A livello provinciale si osserva l’aumento più alto della domanda estera delle eccellenze del food made in Sicilia a Ragusa (+37,9%), Catania (+18,3%), Agrigento (+16,8%) e a Caltanissetta (+16,8%). Mentre, i territori che mostrano una propensione all’export del settore superiore a quella media regionale (0,80%) sono: Trapani (1,82%), Siracusa (1,48%), Agrigento (1,30%) e Messina (1,23%).

EXPORT DI VINI. Nel 2017 l’Italia è il secondo esportatore di vini di uve nell’Ue dietro la Francia con vendite per 5.990 milioni di euro che sono oltre un terzo di punto di Pil (0,35%) e crescono del 6,4% (era +4,4% del 2016).
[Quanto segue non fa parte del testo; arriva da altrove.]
Lemma analyzeChains_routes availableChains options this routes route :
  analyzeChains availableChains options this = Normal routes →
  route ∈ routes →
  chain route ∈ availableChains
  ∧ is_Some (chainMetrics this !! chain route)
  ∧ estimateGas (chain route) (amount options) = Normal (estimatedGas route)
  ∧ privacyScore route = calculatePrivacyScore (chain route) (privacyLevel options)
  ∧ successRate route = getSuccessRate (chain route) (amount options) this.
Proof.
  revert routes. induction availableChains as [|c rest IH]; intros routes; simpl.
  { intros [= <-] Hin. by apply elem_of_nil in Hin. }
  destruct (chainMetrics this !! c) as [metrics|] eqn:Hm.
  - unfold calculateRoute.
    destruct (estimateGas c (amount options)) as [gas|e] eqn:Hgas; simpl; [|done].
    destruct (analyzeChains rest options this) as [routes'|e]; simpl; [|done].
    intros [= <-] [-> | Hin]%elem_of_cons.
    + simpl. rewrite Hm. split; [apply list_elem_of_here|]. eauto.
    + destruct (IH routes' eq_refl Hin) as (? & ? & ?).
      split; [by apply list_elem_of_further|]. done.
  - intros Hr Hin. destruct (IH routes Hr Hin) as (? & ? & ?).
    split; [by apply list_elem_of_further|]. done.
Qed.

(** X17.  Where a returned route comes from: it is the route computed for
    one of the available chains (the preferred ones, else the seven known
    ones) that has metrics, carrying that chain's gas estimate, privacy score
    and success rate; or no available chain has metrics and it is the
    default route on the target chain, else on ethereum. *)
Theorem findOptimalRoute_chain (options : RoutingOptions) (this : AIPaymentRouter.t)
    (route : PaymentRoute) :
  findOptimalRoute options this = Normal route →
  (chain route ∈ default allChains (preferredChains options)
   ∧ is_Some (chainMetrics this !! chain route)
   ∧ estimateGas (chain route) (amount options) = Normal (estimatedGas route)
   ∧ privacyScore route = calculatePrivacyScore (chain route) (privacyLevel options)
   ∧ successRate route = getSuccessRate (chain route) (amount options) this)
  ∨ (rankedRoutes options this = []
     ∧ route = createDefaultRoute (string_or (targetChain options) "ethereum")).
Proof.
  unfold findOptimalRoute, rankedRoutes.
  destruct (analyzeChains _ options this) as [routes|e] eqn:Hroutes; simpl; [|done].
  set (ranked := Array_sort compareRoutes routes).
  assert (∀ r, r ∈ ranked → r ∈ routes) as Hranked.
  { intros r Hr. unfold ranked in Hr. by rewrite Array_sort_perm in Hr. }
  match goal with
  | |- context [match ?final with [] => _ | best :: _ => _ end] =>
      assert (∀ r, r ∈ final → r ∈ ranked) as Hfinal
  end.
  { intros r. destruct (maxGasPrice options) as [maxGas|]; [destruct (maxGas =? 0)%Z|];
      rewrite ?list_elem_of_filter; tauto. }
  match goal with
  | |- context [match ?final with [] => _ | best :: _ => _ end] =>
      destruct final as [|best rest]
  end.
  - destruct ranked as [|first rest]; intros [= <-].
    + right. done.
    + left. apply (analyzeChains_routes _ _ _ _ _ Hroutes), Hranked, list_elem_of_here.
  - intros [= <-]. left.
    apply (analyzeChains_routes _ _ _ _ _ Hroutes), Hranked, Hfinal, list_elem_of_here.
Qed.

Lemma analyzeChains_target availableChains target options this :
  analyzeChains availableChains (with_target target options) this
  = analyzeChains availableChains options this.
Proof.
  induction availableChains as [|c rest IH]; simpl; [done|]. by rewrite IH.
Qed.

(** X18.  The target chain of a request plays no part in the choice: as
    soon as one available chain has metrics, the call returns the same route
    whatever the target chain is.  It only names the default route. *)
Theorem targetChain_only_names_default (target : option string) (options : RoutingOptions)
    (this : AIPaymentRouter.t) :
  rankedRoutes options this ≠ [] →
  findOptimalRoute (with_target target options) this = findOptimalRoute options this.
Proof.
  unfold rankedRoutes, findOptimalRoute. simpl. rewrite analyzeChains_target.
  destruct (analyzeChains _ options this) as [routes|e]; simpl; [|done].
  intros Hne. destruct (Array_sort compareRoutes routes) as [|first rest]; [done|].
  by repeat case_match.
Qed.

(** The first of a list is what a filter keeps first, if it passes whenever
    a later entry does. *)
Lemma first_route_wins (P : PaymentRoute → Prop) `{!∀ r, Decision (P r)}
    (first : PaymentRoute) (rest : list PaymentRoute) :
  (∀ r, r ∈ rest → P r → P first) →
  match filter P (first :: rest) with
  | best :: _ => best
  | [] => first
  end = first.
Proof.
  intros Hfirst. rewrite filter_cons. destruct (decide (P first)) as [|Hno]; [done|].
  destruct (filter P rest) as [|r rest'] eqn:Hfilter; [done|].
  assert (r ∈ filter P rest) as Hin by (rewrite Hfilter; apply list_elem_of_here).
  apply list_elem_of_filter in Hin as [Hr Hin].
  exfalso. by apply Hno, (Hfirst r).
Qed.

(** The best-ranked route is returned whenever it meets the privacy
    threshold and no other route is cheaper. *)
Lemma findOptimalRoute_first (options : RoutingOptions) (this : AIPaymentRouter.t)
    (first : PaymentRoute) (rest : list PaymentRoute) :
  rankedRoutes options this = first :: rest →
  geb (privacyScore first) (getPrivacyScore (privacyLevel options)) = true →
  Forall (λ r, (estimatedGas first ≤ estimatedGas r)%Z) rest →
  findOptimalRoute options this = Normal first.
Proof.
  intros Hranked Hprivacy Hgas.
  destruct (maxGasPrice options) as [maxGas|] eqn:Hmax;
    [destruct (decide (maxGas = 0%Z)) as [-> | Hnonzero]|].
  2:{ pose proof (findOptimalRoute_three_levels options this maxGas Hmax Hnonzero) as Hthree.
      rewrite Hranked in Hthree.
      pose proof (first_route_wins (passes options maxGas) first rest) as Hwins.
      destruct (filter (passes options maxGas) (first :: rest)) as [|best others].
      - done.
      - destruct Hthree as [-> _]. f_equal. apply Hwins.
        intros r Hr [_ Hle]. split; [done|].
        rewrite Forall_forall in Hgas. specialize (Hgas r Hr). lia. }
  all: rewrite findOptimalRoute_without_ceiling by auto.
  all: by rewrite Hranked, filter_cons_True.
Qed.

(** What the routes depend on: the level, the side of the amount with
    respect to 1000000, the confirmation blocks of the metrics and the
    success rates. *)
Lemma analyzeChains_ext availableChains options options' this this' :
  privacyLevel options = privacyLevel options' →
  (1000000 <? amount options)%Z = (1000000 <? amount options')%Z →
  (∀ c, c ∈ availableChains →
     avgConfirmationBlocks <$> (chainMetrics this !! c)
     = avgConfirmationBlocks <$> (chainMetrics this' !! c)) →
  (∀ c, c ∈ availableChains →
     getSuccessRate c (amount options) this = getSuccessRate c (amount options') this') →
  analyzeChains availableChains options this = analyzeChains availableChains options' this'.
Proof.
  intros Hlevel Hamount Hmetrics Hrate.
  induction availableChains as [|c rest IH]; simpl; [done|].
  rewrite IH; cycle 1.
  { intros c' Hc'. apply Hmetrics. by apply list_elem_of_further. }
  { intros c' Hc'. apply Hrate. by apply list_elem_of_further. }
  pose proof (Hmetrics c (list_elem_of_here _ _)) as Hm.
  pose proof (Hrate c (list_elem_of_here _ _)) as Hr.
  destruct (chainMetrics this !! c) as [m|], (chainMetrics this' !! c) as [m'|];
    simpl in Hm; try done.
  injection Hm as Hm.
  unfold calculateRoute, estimateTime.
  by rewrite (estimateGas_threshold c _ _ Hamount), Hlevel, Hr, Hm.
Qed.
Siamo sempre più convinti che il futuro è nell’artigianato – dice Giuseppe Pezzati, presidente regionale di Confartigianato Imprese –. L’impresa artigiana incarna un modello imprenditoriale unico ed insostituibile. Questo è tanto più vero nell’artigianato alimentare dove le macchine non potranno mai rimpiazzare né replicare la manualità, l’ingegno, il saper fare con le mani e la creatività tipiche dell’artigiano. E i dati parlano chiaro, con oltre 10 mila unità impegnate nell’artigianato alimentare in Sicilia e l’Isola che occupa il secondo posto nella classifica nazionale per numero di imprese artigiane del comparto alimentare, dopo la Lombardia. La Sicilia poi, si piazza al terzo posto, nella classifica nazionale delle esportazioni di cibo e bevande. E questi dati sono per noi una grande soddisfazione. Da non sottovalutare inoltre – aggiunge Pezzati – l’importanza della produzione bio, un valore aggiunto anche nella crescita dell’export. Il biologico, infatti, è sempre più richiesto dal mercato estero”.